[[ RECORDS PROVIDED open ]]
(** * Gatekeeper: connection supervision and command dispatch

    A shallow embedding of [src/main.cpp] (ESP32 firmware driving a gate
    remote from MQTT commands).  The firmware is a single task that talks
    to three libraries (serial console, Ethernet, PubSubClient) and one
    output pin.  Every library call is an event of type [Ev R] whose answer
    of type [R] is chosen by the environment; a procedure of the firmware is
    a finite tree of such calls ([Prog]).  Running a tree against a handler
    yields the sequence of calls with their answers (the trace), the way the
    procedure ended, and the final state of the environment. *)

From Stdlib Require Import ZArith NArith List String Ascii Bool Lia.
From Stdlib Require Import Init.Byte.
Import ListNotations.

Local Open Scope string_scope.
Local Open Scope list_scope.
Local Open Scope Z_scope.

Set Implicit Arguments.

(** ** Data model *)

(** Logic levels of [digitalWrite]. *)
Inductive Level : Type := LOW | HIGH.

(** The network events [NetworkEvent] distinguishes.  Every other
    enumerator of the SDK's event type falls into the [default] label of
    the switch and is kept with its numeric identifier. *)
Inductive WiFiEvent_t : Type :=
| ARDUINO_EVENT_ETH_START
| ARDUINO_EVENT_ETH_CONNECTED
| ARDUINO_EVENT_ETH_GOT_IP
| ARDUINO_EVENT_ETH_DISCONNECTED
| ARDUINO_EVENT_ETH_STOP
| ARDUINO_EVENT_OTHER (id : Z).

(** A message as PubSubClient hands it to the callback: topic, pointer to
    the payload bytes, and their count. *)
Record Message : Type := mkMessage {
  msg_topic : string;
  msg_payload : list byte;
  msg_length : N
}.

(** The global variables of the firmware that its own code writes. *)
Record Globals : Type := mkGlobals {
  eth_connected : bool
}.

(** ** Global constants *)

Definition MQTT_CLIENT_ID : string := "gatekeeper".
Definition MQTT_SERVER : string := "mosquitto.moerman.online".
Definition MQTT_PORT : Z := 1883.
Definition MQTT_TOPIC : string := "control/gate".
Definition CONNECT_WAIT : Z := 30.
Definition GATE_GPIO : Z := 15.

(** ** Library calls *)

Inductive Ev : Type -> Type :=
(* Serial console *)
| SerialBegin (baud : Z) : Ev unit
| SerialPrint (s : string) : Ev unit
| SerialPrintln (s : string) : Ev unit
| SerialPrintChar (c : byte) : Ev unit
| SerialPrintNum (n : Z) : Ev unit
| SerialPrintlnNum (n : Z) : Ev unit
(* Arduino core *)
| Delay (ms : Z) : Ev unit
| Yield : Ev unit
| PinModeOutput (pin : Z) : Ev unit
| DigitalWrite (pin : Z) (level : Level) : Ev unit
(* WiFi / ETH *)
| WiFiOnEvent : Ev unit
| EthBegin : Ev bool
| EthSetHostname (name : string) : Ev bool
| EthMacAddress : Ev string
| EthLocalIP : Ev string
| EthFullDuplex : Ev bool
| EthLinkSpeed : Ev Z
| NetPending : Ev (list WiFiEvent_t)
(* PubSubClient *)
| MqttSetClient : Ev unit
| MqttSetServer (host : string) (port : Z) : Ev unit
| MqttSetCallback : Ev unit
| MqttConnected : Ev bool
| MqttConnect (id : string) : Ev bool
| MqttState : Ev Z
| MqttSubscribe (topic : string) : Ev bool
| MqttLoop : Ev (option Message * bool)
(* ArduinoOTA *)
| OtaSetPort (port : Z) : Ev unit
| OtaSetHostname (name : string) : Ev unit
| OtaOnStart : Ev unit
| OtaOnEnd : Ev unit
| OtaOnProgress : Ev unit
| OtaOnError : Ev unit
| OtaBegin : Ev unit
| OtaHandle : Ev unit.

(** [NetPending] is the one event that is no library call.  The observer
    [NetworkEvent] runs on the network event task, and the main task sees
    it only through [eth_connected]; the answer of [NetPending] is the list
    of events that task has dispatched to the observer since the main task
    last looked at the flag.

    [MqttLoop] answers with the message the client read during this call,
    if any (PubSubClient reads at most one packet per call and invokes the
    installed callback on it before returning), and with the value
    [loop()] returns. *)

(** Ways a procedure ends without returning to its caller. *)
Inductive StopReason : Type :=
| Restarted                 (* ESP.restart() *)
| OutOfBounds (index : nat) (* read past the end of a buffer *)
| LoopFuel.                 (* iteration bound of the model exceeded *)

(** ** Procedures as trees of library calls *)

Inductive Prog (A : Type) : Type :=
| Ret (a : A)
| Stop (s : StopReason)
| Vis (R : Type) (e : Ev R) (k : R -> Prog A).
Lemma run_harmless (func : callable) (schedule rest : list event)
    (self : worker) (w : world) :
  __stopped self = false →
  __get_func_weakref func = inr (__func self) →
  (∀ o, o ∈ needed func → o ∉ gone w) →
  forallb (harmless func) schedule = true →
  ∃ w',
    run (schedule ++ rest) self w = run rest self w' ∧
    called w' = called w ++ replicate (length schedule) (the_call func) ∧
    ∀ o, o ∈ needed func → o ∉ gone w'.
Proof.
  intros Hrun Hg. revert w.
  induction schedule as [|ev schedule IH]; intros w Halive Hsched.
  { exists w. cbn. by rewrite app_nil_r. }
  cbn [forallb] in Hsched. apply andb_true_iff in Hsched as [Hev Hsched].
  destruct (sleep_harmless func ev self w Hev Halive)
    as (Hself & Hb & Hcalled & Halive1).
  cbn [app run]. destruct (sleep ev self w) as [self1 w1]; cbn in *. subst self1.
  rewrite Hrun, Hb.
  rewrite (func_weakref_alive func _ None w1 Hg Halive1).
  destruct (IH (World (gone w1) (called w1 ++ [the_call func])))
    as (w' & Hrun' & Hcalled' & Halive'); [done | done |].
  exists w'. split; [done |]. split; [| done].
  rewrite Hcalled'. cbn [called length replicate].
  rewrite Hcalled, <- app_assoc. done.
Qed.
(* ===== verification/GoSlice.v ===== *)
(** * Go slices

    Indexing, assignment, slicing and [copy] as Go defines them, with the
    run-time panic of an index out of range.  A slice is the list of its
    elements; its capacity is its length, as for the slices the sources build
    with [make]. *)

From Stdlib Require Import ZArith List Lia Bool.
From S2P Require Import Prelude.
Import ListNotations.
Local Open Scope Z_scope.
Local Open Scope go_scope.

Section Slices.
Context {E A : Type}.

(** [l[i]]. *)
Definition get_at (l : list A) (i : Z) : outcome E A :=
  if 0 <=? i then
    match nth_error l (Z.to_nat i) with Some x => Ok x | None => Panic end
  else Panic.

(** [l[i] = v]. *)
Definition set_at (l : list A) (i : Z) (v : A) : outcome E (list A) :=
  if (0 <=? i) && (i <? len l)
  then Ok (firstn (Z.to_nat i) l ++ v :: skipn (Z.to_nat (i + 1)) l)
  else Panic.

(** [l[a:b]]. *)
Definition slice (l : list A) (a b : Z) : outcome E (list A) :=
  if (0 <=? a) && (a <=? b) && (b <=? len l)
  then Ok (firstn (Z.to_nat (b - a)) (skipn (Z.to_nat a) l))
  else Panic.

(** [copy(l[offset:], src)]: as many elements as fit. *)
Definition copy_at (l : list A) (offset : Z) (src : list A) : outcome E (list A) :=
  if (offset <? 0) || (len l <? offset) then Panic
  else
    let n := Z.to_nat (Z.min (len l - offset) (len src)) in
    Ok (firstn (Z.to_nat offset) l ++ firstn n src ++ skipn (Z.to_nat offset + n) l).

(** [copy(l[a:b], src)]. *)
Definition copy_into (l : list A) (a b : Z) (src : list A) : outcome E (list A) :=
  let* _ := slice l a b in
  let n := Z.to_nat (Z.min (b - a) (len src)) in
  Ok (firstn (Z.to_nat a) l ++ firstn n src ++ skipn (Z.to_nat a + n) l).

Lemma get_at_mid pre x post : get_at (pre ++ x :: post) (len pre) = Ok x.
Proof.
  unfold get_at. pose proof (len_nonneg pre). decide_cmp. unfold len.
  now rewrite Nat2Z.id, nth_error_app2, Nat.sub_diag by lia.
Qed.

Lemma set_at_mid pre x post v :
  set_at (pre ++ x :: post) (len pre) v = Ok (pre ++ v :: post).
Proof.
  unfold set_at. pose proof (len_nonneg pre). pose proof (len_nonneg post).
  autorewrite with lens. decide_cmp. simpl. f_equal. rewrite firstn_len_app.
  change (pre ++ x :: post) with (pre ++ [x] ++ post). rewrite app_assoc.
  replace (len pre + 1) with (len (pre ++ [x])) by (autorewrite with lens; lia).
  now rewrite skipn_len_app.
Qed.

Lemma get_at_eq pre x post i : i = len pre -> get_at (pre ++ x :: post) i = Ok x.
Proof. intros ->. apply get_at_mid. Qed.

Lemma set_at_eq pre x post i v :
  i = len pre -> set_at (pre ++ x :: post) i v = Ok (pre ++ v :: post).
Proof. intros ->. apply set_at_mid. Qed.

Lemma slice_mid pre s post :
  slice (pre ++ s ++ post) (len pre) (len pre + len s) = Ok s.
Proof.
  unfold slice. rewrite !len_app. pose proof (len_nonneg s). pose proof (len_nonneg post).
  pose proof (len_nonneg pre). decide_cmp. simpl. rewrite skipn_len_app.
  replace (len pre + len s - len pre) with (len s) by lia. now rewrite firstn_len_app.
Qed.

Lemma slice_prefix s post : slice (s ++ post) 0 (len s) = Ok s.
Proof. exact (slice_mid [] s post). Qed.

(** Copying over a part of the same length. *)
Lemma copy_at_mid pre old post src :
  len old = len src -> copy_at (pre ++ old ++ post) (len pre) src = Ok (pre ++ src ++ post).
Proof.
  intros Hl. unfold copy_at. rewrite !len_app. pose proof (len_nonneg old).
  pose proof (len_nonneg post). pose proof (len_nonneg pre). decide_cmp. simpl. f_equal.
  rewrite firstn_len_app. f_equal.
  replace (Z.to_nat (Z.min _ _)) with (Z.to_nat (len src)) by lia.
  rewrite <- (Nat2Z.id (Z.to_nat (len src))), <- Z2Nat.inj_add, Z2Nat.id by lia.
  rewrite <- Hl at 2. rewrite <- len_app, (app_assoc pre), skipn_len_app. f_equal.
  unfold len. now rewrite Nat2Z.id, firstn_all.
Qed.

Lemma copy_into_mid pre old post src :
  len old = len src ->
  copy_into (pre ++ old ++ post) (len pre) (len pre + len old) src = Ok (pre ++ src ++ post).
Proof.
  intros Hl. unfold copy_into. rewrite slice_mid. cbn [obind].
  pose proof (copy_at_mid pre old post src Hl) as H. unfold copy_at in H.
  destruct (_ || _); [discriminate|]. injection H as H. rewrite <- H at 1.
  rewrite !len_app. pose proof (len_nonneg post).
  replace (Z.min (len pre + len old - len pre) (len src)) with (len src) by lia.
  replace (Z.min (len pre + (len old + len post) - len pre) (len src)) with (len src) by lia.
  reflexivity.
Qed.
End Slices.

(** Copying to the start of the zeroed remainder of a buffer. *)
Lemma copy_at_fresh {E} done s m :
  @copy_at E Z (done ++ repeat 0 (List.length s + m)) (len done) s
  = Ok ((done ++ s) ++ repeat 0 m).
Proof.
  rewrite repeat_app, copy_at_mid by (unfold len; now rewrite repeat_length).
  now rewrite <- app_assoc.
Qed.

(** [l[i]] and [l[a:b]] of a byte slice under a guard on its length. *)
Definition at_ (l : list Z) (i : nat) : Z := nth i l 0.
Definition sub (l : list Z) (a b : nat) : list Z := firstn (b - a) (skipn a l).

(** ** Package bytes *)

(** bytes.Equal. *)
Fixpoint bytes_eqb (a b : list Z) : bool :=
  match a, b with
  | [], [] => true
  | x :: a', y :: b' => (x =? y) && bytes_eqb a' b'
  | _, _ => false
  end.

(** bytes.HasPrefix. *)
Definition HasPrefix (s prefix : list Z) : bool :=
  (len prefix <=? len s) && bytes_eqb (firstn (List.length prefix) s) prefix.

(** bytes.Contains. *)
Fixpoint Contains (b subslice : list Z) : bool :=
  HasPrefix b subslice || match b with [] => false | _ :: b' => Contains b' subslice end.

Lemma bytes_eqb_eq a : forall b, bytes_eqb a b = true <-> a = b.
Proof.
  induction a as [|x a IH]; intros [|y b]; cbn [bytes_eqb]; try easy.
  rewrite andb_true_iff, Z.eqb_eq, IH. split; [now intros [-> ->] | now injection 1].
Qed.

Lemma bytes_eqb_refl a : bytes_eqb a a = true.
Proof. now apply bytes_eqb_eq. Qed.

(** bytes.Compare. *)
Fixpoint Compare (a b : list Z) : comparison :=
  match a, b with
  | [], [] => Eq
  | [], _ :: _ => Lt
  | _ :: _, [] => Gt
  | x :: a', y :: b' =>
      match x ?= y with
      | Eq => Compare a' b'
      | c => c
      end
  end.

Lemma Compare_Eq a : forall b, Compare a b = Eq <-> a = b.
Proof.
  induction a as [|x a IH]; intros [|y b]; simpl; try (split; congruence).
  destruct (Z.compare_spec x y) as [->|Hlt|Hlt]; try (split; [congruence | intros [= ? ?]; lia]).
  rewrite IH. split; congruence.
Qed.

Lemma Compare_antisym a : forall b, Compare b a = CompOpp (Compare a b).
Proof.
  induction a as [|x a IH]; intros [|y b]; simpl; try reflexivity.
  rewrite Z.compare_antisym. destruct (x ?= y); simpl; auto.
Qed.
[[ RECORDS PROVIDED closed ]]
Please return only the lines above, starting at the line that has "Ok (firstn (Z.to_nat offset)" and ending at the line that has "intros Hl. unfold copy_at.", keeping both and leaving each one unchanged.

    Ok (firstn (Z.to_nat offset) l ++ firstn n src ++ skipn (Z.to_nat offset + n) l).

(** [copy(l[a:b], src)]. *)
Definition copy_into (l : list A) (a b : Z) (src : list A) : outcome E (list A) :=
  let* _ := slice l a b in
  let n := Z.to_nat (Z.min (b - a) (len src)) in
  Ok (firstn (Z.to_nat a) l ++ firstn n src ++ skipn (Z.to_nat a + n) l).

Lemma get_at_mid pre x post : get_at (pre ++ x :: post) (len pre) = Ok x.
Proof.
  unfold get_at. pose proof (len_nonneg pre). decide_cmp. unfold len.
  now rewrite Nat2Z.id, nth_error_app2, Nat.sub_diag by lia.
Qed.

Lemma set_at_mid pre x post v :
  set_at (pre ++ x :: post) (len pre) v = Ok (pre ++ v :: post).
Proof.
  unfold set_at. pose proof (len_nonneg pre). pose proof (len_nonneg post).
  autorewrite with lens. decide_cmp. simpl. f_equal. rewrite firstn_len_app.
  change (pre ++ x :: post) with (pre ++ [x] ++ post). rewrite app_assoc.
  replace (len pre + 1) with (len (pre ++ [x])) by (autorewrite with lens; lia).
  now rewrite skipn_len_app.
Qed.

Lemma get_at_eq pre x post i : i = len pre -> get_at (pre ++ x :: post) i = Ok x.
Proof. intros ->. apply get_at_mid. Qed.

Lemma set_at_eq pre x post i v :
  i = len pre -> set_at (pre ++ x :: post) i v = Ok (pre ++ v :: post).
Proof. intros ->. apply set_at_mid. Qed.

Lemma slice_mid pre s post :
  slice (pre ++ s ++ post) (len pre) (len pre + len s) = Ok s.
Proof.
  unfold slice. rewrite !len_app. pose proof (len_nonneg s). pose proof (len_nonneg post).
  pose proof (len_nonneg pre). decide_cmp. simpl. rewrite skipn_len_app.
  replace (len pre + len s - len pre) with (len s) by lia. now rewrite firstn_len_app.
Qed.

Lemma slice_prefix s post : slice (s ++ post) 0 (len s) = Ok s.
Proof. exact (slice_mid [] s post). Qed.

(** Copying over a part of the same length. *)
Lemma copy_at_mid pre old post src :
  len old = len src -> copy_at (pre ++ old ++ post) (len pre) src = Ok (pre ++ src ++ post).
Proof.
  intros Hl. unfold copy_at. rewrite !len_app. pose proof (len_nonneg old).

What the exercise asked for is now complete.